Comment 6 for bug 1535232

Revision history for this message
Daniel Berrange (berrange) wrote :

Looking at logs from this job:

http://logs.openstack.org/83/252283/96/experimental/gate-tempest-dsvm-multinode-live-migration/469db74/

On the target host QEMU logfile we see

> 2016-01-26 10:30:51.895+0000: shutting down
> load of migration failed

The fact that we see the shutting down message before the "load of migration failed" message strongly suggests that libvirt is proactively shutting down the QEMU. ie the failure to load migration data is *not* the cause of the problem - it is just a side effect of libvirt shutting down QEMU.

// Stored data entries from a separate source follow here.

(* ===== verification/SwapTrip.v ===== *)
(** * A page goes to the swap file and comes back

    The conversation of the pager with the file server over a whole swap-out
    or swap-in: open, seek, the transfer, close.  The file server is specified
    by what a file is: bytes and a position, moved by seeks, reads and writes,
    where a read may deliver less than was asked for.  The theorems say that a
    swap-in ends whatever the sizes of the reads, and that it restores the page
    that a swap-out wrote. *)
From S2P Require Import Prelude Machine ListC Frames Swapfile State Pagetable Process Reply VfsCore.
From S2P Require Import Clock Vfs Lifecycle PagerBase Quota Resident Pager Copy SwapIO.
Import Frames Swapfile Pagetable Process Reply VfsCore OpenDone PagerBase Pager Resident UserPages.
Import SwapIO.

Module SwapTrip.
(** ** The file server *)
Record fileserver := mkFS { f_bytes : memory; f_pos : Z }.
(** How many bytes a read of [n] bytes delivers, at the server's choice [c]: at
    least one, at most [n]. *)
Definition delivered (c n : Z) : Z := Z.min (Z.max 1 c) n.
(** The server acts on the last message it was sent, and answers with a value;
    it reads and writes the buffer of the pager. *)
Definition react (fd c : Z) (s : fileserver) (k : kstate) : fileserver * kstate * Z :=
  match last (klog k) with
  | Some (L4_Ipc _ SOS_OPEN _ _) => (mkFS (f_bytes s) 0, k, fd)
  | Some (L4_Ipc _ SOS_LSEEK _ [_; p; _]) => (mkFS (f_bytes s) p, k, SOS_VFS_OK)
  | Some (L4_Ipc _ SOS_WRITE _ [_; n]) =>
      (mkFS (write_bytes (f_bytes s) (f_pos s) (bytes_of (cbuf (kmach k)) (buffer k) (Z.to_nat n)))
            (f_pos s + n), k, n)
  | Some (L4_Ipc _ SOS_READ _ [_; n]) =>
      let m := delivered c n in
      (mkFS (f_bytes s) (f_pos s + m),
       set_kmach (set_cbuf (write_bytes (cbuf (kmach k)) (buffer k)
                    (bytes_of (f_bytes s) (f_pos s) (Z.to_nat m))) (kmach k)) k, m)
  | _ => (s, k, SOS_VFS_OK)
  end.
Fixpoint session (fd : Z) (step : Z → K unit) (cs : list Z) (s : fileserver) : K fileserver :=
  match cs with
  | [] => mret s
  | c :: cs =>
      k ← gets id;
      let '(s', k', v) := react fd c s k in
      modify (λ _, k');; step v;; session fd step cs s'
  end.
Lemma session_cons fd step c cs s k s' k' v k2 out k3 :
  react fd c s k = (s', k', v) → step v k' = Ok tt k2 → session fd step cs s' k2 = Ok out k3 →
  session fd step (c :: cs) s k = Ok out k3.
Proof.
  intros H1 H2 H3. cbn [session]. erewrite bind_ok by reflexivity. change (id k) with k. rewrite H1.
  erewrite bind_ok by reflexivity. by rewrite (bind_ok _ _ _ _ _ H2).
Qed.
Lemma session_app fd step cs1 cs2 s k s1 k1 :
  session fd step cs1 s k = Ok s1 k1 → session fd step (cs1 ++ cs2) s k = session fd step cs2 s1 k1.
Proof.
  revert s k. induction cs1 as [|c cs1 IH]; intros s k H; [by injection H as -> ->|].
  cbn [session app] in *. erewrite bind_ok by reflexivity. erewrite bind_ok in H by reflexivity.
  change (id k) with k in *. destruct (react fd c s k) as [[s' k'] v].
  erewrite bind_ok by reflexivity. erewrite bind_ok in H by reflexivity.
  apply bind_inv in H as (u & k2 & H1 & H2). rewrite (bind_ok _ _ _ _ _ H1). by apply IH.
Qed.

(** ** Opening the swap file *)
Record opening (k : kstate) (ty : rtype_t) (pr : positive) (q : PagerRequest) (st : pr_stage_t)
    (r : Swapfile) : Prop := {
  op_queue : ∃ rest, requests (k_pager k) = (ty, pr) :: rest;
  op_pr : prs (k_pager k) !! pr = Some q;
  op_stage : pr_stage q = Some st;
  op_size : pr_size q = Some PAGESIZE;
  op_file : pr_sf q ≠ 0 ∧ swapfiles (k_swap k) !! pr_sf q = Some r;
  op_closed : sf_fd r = VFS_NIL_FILE;
  op_asked : ∃ ws, last (klog k) = Some (L4_Ipc L4_rootserver SOS_OPEN SOS_IPC_SEND ws)
}.
Definition with_fd (fd : Z) (r : Swapfile) : Swapfile :=
  mkSwapfile (sf_path r) fd (sf_head r) (sf_usage r) (sf_slots r).
Definition opened (fd d : Z) (k : kstate) (pr : positive) (q : PagerRequest) (r : Swapfile) : kstate :=
  set_pager (set_prs (<[pr := set_stage (stage_succ <$> pr_stage q) (set_offset 0 q)]> (prs (k_pager k)))
      (k_pager k))
    (klog_app [L4_Ipc L4_rootserver SOS_LSEEK SOS_IPC_SEND [w32 fd; w32 d; w32 SEEK_SET]]
      (set_swap (mkSwapst (frs (k_swap k)) (<[pr_sf q := with_fd fd r]> (swapfiles (k_swap k)))) k)).
Lemma opening_peek k ty pr q st r :
  opening k ty pr q st r → on_pager requestsPeek k = Ok pr k ∧ on_pager (pr_get pr) k = Ok q k.
Proof.
  intros [[rest Hr] Hq _ _ _ _ _]. split; apply on_pager_id.
  - unfold requestsPeek. erewrite bind_ok by reflexivity. by rewrite Hr.
  - by apply pr_get_run.
Qed.
Lemma set_fd_run k sf r fd :
  sf ≠ 0 → swapfiles (k_swap k) !! sf = Some r → sf_fd r = VFS_NIL_FILE → fd ≠ VFS_NIL_FILE →
  on_swap (swapfile_set_fd sf fd) k =
  Ok tt (set_swap (mkSwapst (frs (k_swap k)) (<[sf := with_fd fd r]> (swapfiles (k_swap k)))) k).
Proof.
  intros Hnz Hf Hc Hfd. apply on_swap_run. unfold swapfile_set_fd.
  erewrite bind_ok by (by apply sf_get_run).
  erewrite bind_ok by (apply cassert_run; by rewrite Hc).
  erewrite bind_ok by (apply cassert_run; by rewrite (proj2 (Z.eqb_neq _ _) Hfd)). done.
Qed.
Lemma fd_run k sf r fd :
  sf ≠ 0 → swapfiles (k_swap k) !! sf = Some (with_fd fd r) → fd ≠ VFS_NIL_FILE →
  on_swap (swapfile_get_fd sf) k = Ok fd k.
Proof.
  intros Hnz Hf Hfd. apply on_swap_id. unfold swapfile_get_fd, swapfile_is_open.
  erewrite bind_ok by (erewrite bind_ok by (by apply sf_get_run); reflexivity).
  cbn [sf_fd with_fd]. rewrite (proj2 (Z.eqb_neq _ _) Hfd). erewrite bind_ok by reflexivity.
  by erewrite bind_ok by (by apply sf_get_run).
Qed.

Lemma open_out fuel fd d k pr q r :
  opening k REQUEST_SWAPOUT pr q SWAPOUT_OPEN r → pr_offset q ≤ PAGESIZE → pr_diskAddr q = Some d →
  fd ≠ VFS_NIL_FILE → continueSwapout fuel fd k = Ok tt (opened fd d k pr q r).
Proof.
  intros Ho Hoff Hd Hfd. destruct (opening_peek _ _ _ _ _ _ Ho) as [R1 R2].
  destruct Ho as [_ Hq Hst _ [Hnz Hf] Hc _].
  unfold continueSwapout. rewrite (bind_ok _ _ _ _ _ R1), (bind_ok _ _ _ _ _ R2).
  erewrite bind_ok by (apply cassert_run; rewrite bool_decide_true by lia; done).
  rewrite Hst. erewrite bind_ok by reflexivity. cbn iota.
  erewrite bind_ok by (by apply set_fd_run). erewrite bind_ok by (by apply pr_upd_run).
  erewrite bind_ok by (apply (fd_run _ _ r fd); [done|apply lookup_insert_eq|done]).
  rewrite Hd. erewrite bind_ok by reflexivity. erewrite bind_ok by (apply emit_ok).
  unfold next_stage. erewrite pr_upd_run by (apply lookup_insert_eq).
  unfold opened. by rewrite <- (insert_insert_eq (prs (k_pager k)) pr
    (set_stage (stage_succ <$> pr_stage q) (set_offset 0 q)) (set_offset 0 q)).
Qed.
Lemma open_in fuel fd d k pr q r l x :
  opening k REQUEST_SWAPIN pr q SWAPIN_OPEN r →
  entry_at k (pr_pid q, Z.land (pr_addr q) ADDRESS_MASK) l x (entry k x (pr_addr q)) →
  frame_of k x (pr_addr q) = d → fd ≠ VFS_NIL_FILE →
  continueSwapin fuel fd k = Ok tt (opened fd d k pr q r).
Proof.
  intros Ho He Hd Hfd. destruct (opening_peek _ _ _ _ _ _ Ho) as [R1 R2].
  destruct Ho as [_ Hq Hst _ [Hnz Hf] Hc _].
  unfold continueSwapin. rewrite (bind_ok _ _ _ _ _ R1), (bind_ok _ _ _ _ _ R2).
  rewrite Hst. erewrite bind_ok by reflexivity. cbn iota.
  erewrite bind_ok by (by apply set_fd_run). set (k1 := set_swap _ k).
  assert (entry_at k1 (pr_pid q, Z.land (pr_addr q) ADDRESS_MASK) l x (entry k x (pr_addr q))) as He1.
  { by apply (entry_at_mem k). }
  rewrite (bind_ok _ _ k1 (Some l) k1) by (by apply on_procs_id, (ea_reg _ _ _ _ _ He)).
  rewrite (bind_ok _ _ _ _ _ (entry_run _ _ _ _ _ He1)).
  erewrite bind_ok by (apply (fd_run _ _ r fd); [done|apply lookup_insert_eq|done]).
  rewrite (bind_ok _ _ _ _ _ (load_run _ k1 (ea_nz _ _ _ _ _ He1))).
  change (Z.land (load32 (kmem k1) (entry k x (pr_addr q))) ADDRESS_MASK) with (frame_of k x (pr_addr q)).
  rewrite Hd. erewrite bind_ok by (apply emit_ok). erewrite bind_ok by (by apply pr_upd_run).
  unfold next_stage. erewrite pr_upd_run by (apply lookup_insert_eq).
  unfold opened. by rewrite <- (insert_insert_eq (prs (k_pager k)) pr
    (set_stage (stage_succ <$> pr_stage q) (set_offset 0 q)) (set_offset 0 q)).
Qed.
Lemma opened_swapping fd d k ty pr q st r :
  opening k ty pr q st r → fd ≠ VFS_NIL_FILE →
  swapping (opened fd d k pr q r) ty pr (set_stage (stage_succ <$> pr_stage q) (set_offset 0 q))
    (stage_succ st) (with_fd fd r).
Proof.
  intros [H1 H2 H3 H4 H5 H6 H7] Hfd. split; try done.
  - apply lookup_insert_eq.
  - cbn. by rewrite H3.
  - split; [apply H5|apply lookup_insert_eq].
Qed.

(** ** Swap-out *)
(** The file holds the first [o] bytes of the page at [addr] of memory [m], at
    [d], and elsewhere what [F] holds; the position is behind them. *)
Definition file_has (s : fileserver) (d : Z) (m : memory) (addr o : Z) (F : memory) : Prop :=
  f_pos s = d + o ∧
  ∀ y, load8 (f_bytes s) y = if decide (d ≤ y < d + o) then load8 m (addr + (y - d)) else load8 F y.
Lemma file_has_more s d m addr o F n :
  file_has s d m addr o F → 0 ≤ o → 0 ≤ n →
  file_has (mkFS (write_bytes (f_bytes s) (f_pos s) (bytes_of m (addr + o) (Z.to_nat n))) (f_pos s + n))
    d m addr (o + n) F.
Proof.
  intros [Hp Hb] Ho Hn. split; [cbn; lia|]. intros y. cbn [f_bytes].
  rewrite load8_write_bytes, length_bytes_of, Hp, Z2Nat.id by done.
  destruct (decide (d + o ≤ y < d + o + n)) as [Hy|Hy].
  - rewrite bytes_of_lookup, decide_True by lia. cbn. f_equal. lia.
  - rewrite Hb. repeat case_decide; try lia; done.
Qed.
Lemma piece_range o : 0 ≤ o < PAGESIZE → 0 < piece o ≤ PAGESIZE - o ∧ piece o ≤ IO_MAX_BUFFER.
Proof. unfold piece. change IO_MAX_BUFFER with 1100. lia. Qed.
Lemma react_put_piece fd c s k pr q r :
  is_word fd → 0 ≤ pr_offset q < PAGESIZE →
  let k2 := put_piece k pr q r in
  let n := piece (pr_offset q) in
  react fd c s k2 =
    (mkFS (write_bytes (f_bytes s) (f_pos s)
             (bytes_of (kmem k) (pr_addr q + pr_offset q) (Z.to_nat n))) (f_pos s + n), k2, n).
Proof.
  intros Hfd Ho k2 n. pose proof (piece_range _ Ho) as [Hn _]. change PAGESIZE with 4096 in Hn.
  unfold react. change (klog k2) with (klog k ++
    [L4_Ipc L4_rootserver SOS_WRITE SOS_IPC_SEND [w32 (sf_fd r); w32 n]]).
  rewrite last_snoc, w32_small with (z := n) by (unfold is_word; lia).
  assert (bytes_of (cbuf (kmach k2)) (buffer k2) (Z.to_nat n) =
          bytes_of (kmem k) (pr_addr q + pr_offset q) (Z.to_nat n)) as ->; [|done].
  etrans; [|apply (bytes_of_write (cbuf (kmach k)) (buffer k))]. by rewrite length_bytes_of.
Qed.
Lemma write_session fuel fd d pr r F cs : ∀ n k q s s1 v,
  length cs = S n → swapping k REQUEST_SWAPOUT pr q SWAPOUT_WRITE r → is_word fd →
  (∀ c, react fd c s k = (s1, k, v)) → file_has s1 d (kmem k) (pr_addr q) (pr_offset q) F →
  0 ≤ pr_offset q ≤ PAGESIZE → (n - 1) * IO_MAX_BUFFER < PAGESIZE - pr_offset q ≤ n * IO_MAX_BUFFER →
  ∃ s' k', session fd (continueSwapout fuel) cs s k = Ok s' k' ∧
    file_has s' d (kmem k) (pr_addr q) PAGESIZE F ∧ kmem k' = kmem k ∧
    transferred k pr q r SWAPOUT_CLOSE k'.
Proof.
  induction cs as [|c cs IH]; intros n k q s s1 v Hlen Hs Hfd Hre Hfile Ho Hn; [done|].
  injection Hlen as Hlen. pose proof (swapout_step fuel v _ _ _ _ Hs Ho) as Hstep.
  destruct n as [|n].
  - assert (pr_offset q = PAGESIZE) as Hd by lia. rewrite decide_True in Hstep by done.
    destruct cs; [|done]. exists s1, (close_file k pr q r).
    split; [by eapply session_cons|]. rewrite <- Hd at 1. split; [done|]. split; [done|].
    destruct Hs as [_ _ Hst _ _ _]. split; [|done].
    cbn [close_file set_pager k_pager]. rewrite Hst, <- Hd. by destruct q.
  - assert (pr_offset q < PAGESIZE) as Hd by (change IO_MAX_BUFFER with 1100 in Hn; lia).
    rewrite decide_False in Hstep by lia. pose proof (piece_range (pr_offset q) ltac:(lia)) as [Hp1 Hp2].
    destruct (IH n (put_piece k pr q r) (set_offset (pr_offset q + piece (pr_offset q)) q) s1
      (mkFS (write_bytes (f_bytes s1) (f_pos s1)
             (bytes_of (kmem k) (pr_addr q + pr_offset q) (Z.to_nat (piece (pr_offset q)))))
            (f_pos s1 + piece (pr_offset q))) (piece (pr_offset q)))
      as (s' & k' & Hrun & O1 & O2 & [T1 T2]); try done.
    + destruct Hs as [H1 H2 H3 H4 H5 H6]. split; try done. apply lookup_insert_eq.
    + intros c'. apply react_put_piece; [done|lia].
    + apply file_has_more; [done|lia..].
    + cbn [set_offset pr_offset]. lia.
    + cbn [set_offset pr_offset]. unfold piece. change IO_MAX_BUFFER with 1100 in *. lia.
    + exists s', k'. split; [by eapply session_cons|]. split; [done|]. split; [done|].
      split; [|done]. rewrite T1. cbn [put_piece set_pager k_pager set_prs prs].
      by rewrite insert_insert_eq.
Qed.
Lemma is_word_fd fd : is_word fd → fd ≠ VFS_NIL_FILE.
Proof. unfold is_word. change VFS_NIL_FILE with (-1). lia. Qed.
Lemma closed_same r : sf_fd r = VFS_NIL_FILE → closed r = r.
Proof. destruct r. cbn. by intros ->. Qed.
Lemma transferred_opened fd d k ty pr q st r st' k' :
  opening k ty pr q st r →
  transferred (opened fd d k pr q r) pr (set_stage (stage_succ <$> pr_stage q) (set_offset 0 q))
    (with_fd fd r) st' k' →
  transferred k pr q r st' k' ∧ swapfiles (k_swap k') = swapfiles (k_swap k).
Proof.
  intros [_ _ _ _ [Hnz Hf] Hc _] [T1 T2].
  assert (swapfiles (k_swap k') = <[pr_sf q := closed r]> (swapfiles (k_swap k))) as E.
  { rewrite T2. etrans; [apply insert_insert_eq|]. done. }
  split; [split; [|done]|].
  - rewrite T1. cbn [opened set_pager k_pager set_prs prs]. by rewrite insert_insert_eq.
  - rewrite E, closed_same by done. by apply insert_id.
Qed.
Lemma swapout_session fuel fd d cs k pr q r s :
  opening k REQUEST_SWAPOUT pr q SWAPOUT_OPEN r → pr_offset q ≤ PAGESIZE → pr_diskAddr q = Some d →
  is_word fd → is_word d → length cs = 6%nat →
  ∃ s' k', session fd (continueSwapout fuel) cs s k = Ok s' k' ∧
    file_has s' d (kmem k) (pr_addr q) PAGESIZE (f_bytes s) ∧ kmem k' = kmem k ∧
    transferred k pr q r SWAPOUT_CLOSE k' ∧ swapfiles (k_swap k') = swapfiles (k_swap k).
Proof.
  intros Ho Hoff Hd Hfd Hdw Hlen. destruct cs as [|c cs]; [done|]. injection Hlen as Hlen.
  pose proof (is_word_fd fd Hfd) as Hnil. pose proof (open_out fuel fd d k pr q r Ho Hoff Hd Hnil) as Hop.
  pose proof (opened_swapping fd d _ _ _ _ _ _ Ho Hnil) as Hs. set (k1 := opened fd d k pr q r) in *.
  destruct (write_session fuel fd d pr (with_fd fd r) (f_bytes s) cs 4 k1
    (set_stage (stage_succ <$> pr_stage q) (set_offset 0 q)) (mkFS (f_bytes s) 0) (mkFS (f_bytes s) d) SOS_VFS_OK)
    as (s' & k' & Hrun & O1 & O2 & O3); try done.
  - intros c'. unfold react. change (klog k1) with (klog k ++
      [L4_Ipc L4_rootserver SOS_LSEEK SOS_IPC_SEND [w32 fd; w32 d; w32 SEEK_SET]]).
    rewrite last_snoc. by rewrite (w32_small d).
  - split; [cbn; lia|]. intros y. cbn. rewrite decide_False by lia. done.
  - exists s', k'. split.
    + eapply session_cons; [|exact Hop|exact Hrun].
      unfold react. destruct (op_asked _ _ _ _ _ _ Ho) as [ws ->]. done.
    + split; [done|]. split; [done|]. by eapply transferred_opened.
Qed.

There is no sign of errors on the dest host libvirt logs - it is simply told by the source host that migration has failed and to shutdown the new QEMU.

Going back to the source host we see migration has started succesfully and transferred alot of data. eg the last status update before failure shows:

2016-01-26 10:30:51.197+0000: 8591: debug : qemuMonitorJSONCommandWithFd:264 : Send command '{"execute":"query-migrate","id":"libvirt-144"}' for write with FD -1
2016-01-26 10:30:51.197+0000: 8591: debug : qemuMonitorSend:959 : QEMU_MONITOR_SEND_MSG: mon=0x7f1e0c00db30 msg={"execute":"query-migrate","id":"libvirt-144"}
 fd=-1
2016-01-26 10:30:51.199+0000: 8590: debug : qemuMonitorIOWrite:504 : QEMU_MONITOR_IO_WRITE: mon=0x7f1e0c00db30 buf={"execute":"query-migrate","id":"libvirt-144"}
 len=48 ret=48 errno=11
2016-01-26 10:30:51.199+0000: 8590: debug : qemuMonitorIOProcess:396 : QEMU_MONITOR_IO_PROCESS: mon=0x7f1e0c00db30 buf={"return": {"expected-downtime": 106, "status": "active", "setu
p-time": 2, "total-time": 6613, "ram": {"total": 67776512, "remaining": 323584, "mbps": 95.288421, "transferred": 82742303, "duplicate": 4631, "dirty-pages-rate": 310, "skipped": 0,
"normal-bytes": 83189760, "normal": 20310}}, "id": "libvirt-144"}
 len=312
2016-01-26 10:30:51.199+0000: 8590: debug : qemuMonitorJSONIOProcessLine:157 : Line [{"return": {"expected-downtime": 106, "status": "active", "setup-time": 2, "total-time": 6613, "r
am": {"total": 67776512, "remaining": 323584, "mbps": 95.288421, "transferred": 82742303, "duplicate": 4631, "dirty-pages-rate": 310, "skipped": 0, "normal-bytes": 83189760, "normal"
: 20310}}, "id": "libvirt-144"}]
2016-01-26 10:30:51.199+0000: 8590: debug : qemuMonitorJSONIOProcessLine:177 : QEMU_MONITOR_RECV_REPLY: mon=0x7f1e0c00db30 reply={"return": {"expected-downtime": 106, "status": "active", "setup-time": 2, "total-time": 6613, "ram": {"total": 67776512, "remaining": 323584, "mbps": 95.288421, "transferred": 82742303, "duplicate": 4631, "dirty-pages-rate": 310, "skipped": 0, "normal-bytes": 83189760, "normal": 20310}}, "id": "libvirt-144"}

What is interesting is that we see some I/O error events issued - the first is

2016-01-26 10:30:46.888+0000: 8590: debug : qemuMonitorJSONIOProcessLine:172 : QEMU_MONITOR_RECV_EVENT: mon=0x7f1e0c00db30 event={"timestamp": {"seconds": 1453804246, "microseconds": 883853}, "event": "BLOCK_IO_ERROR", "data": {"device": "drive-virtio-disk0", "operation": "write", "action": "report"}}

Initially migration is still continuing despite these I/O error reports

After we have received quite alot of them though, we eventually see migration fail

2016-01-26 10:30:51.251+0000: 8591: debug : qemuMonitorSend:959 : QEMU_MONITOR_SEND_MSG: mon=0x7f1e0c00db30 msg={"execute":"query-migrate","id":"libvirt-145"}
2016-01-26 10:30:51.891+0000: 8590: debug : qemuMonitorIOProcess:396 : QEMU_MONITOR_IO_PROCESS: mon=0x7f1e0c00db30 buf={"return": {"status": "failed"}, "id": "libvirt-145"}

That last 'query-migrate' command took a surprisingly long time to get a reply - 600ms - in between the command & reply we get a tonne of block I/o errors reported.

What I'm not sure of is why the block I/O errors would cause migration to abort - this shouldn't happen unless libvirt is asked for it, and nova doesn't ask that.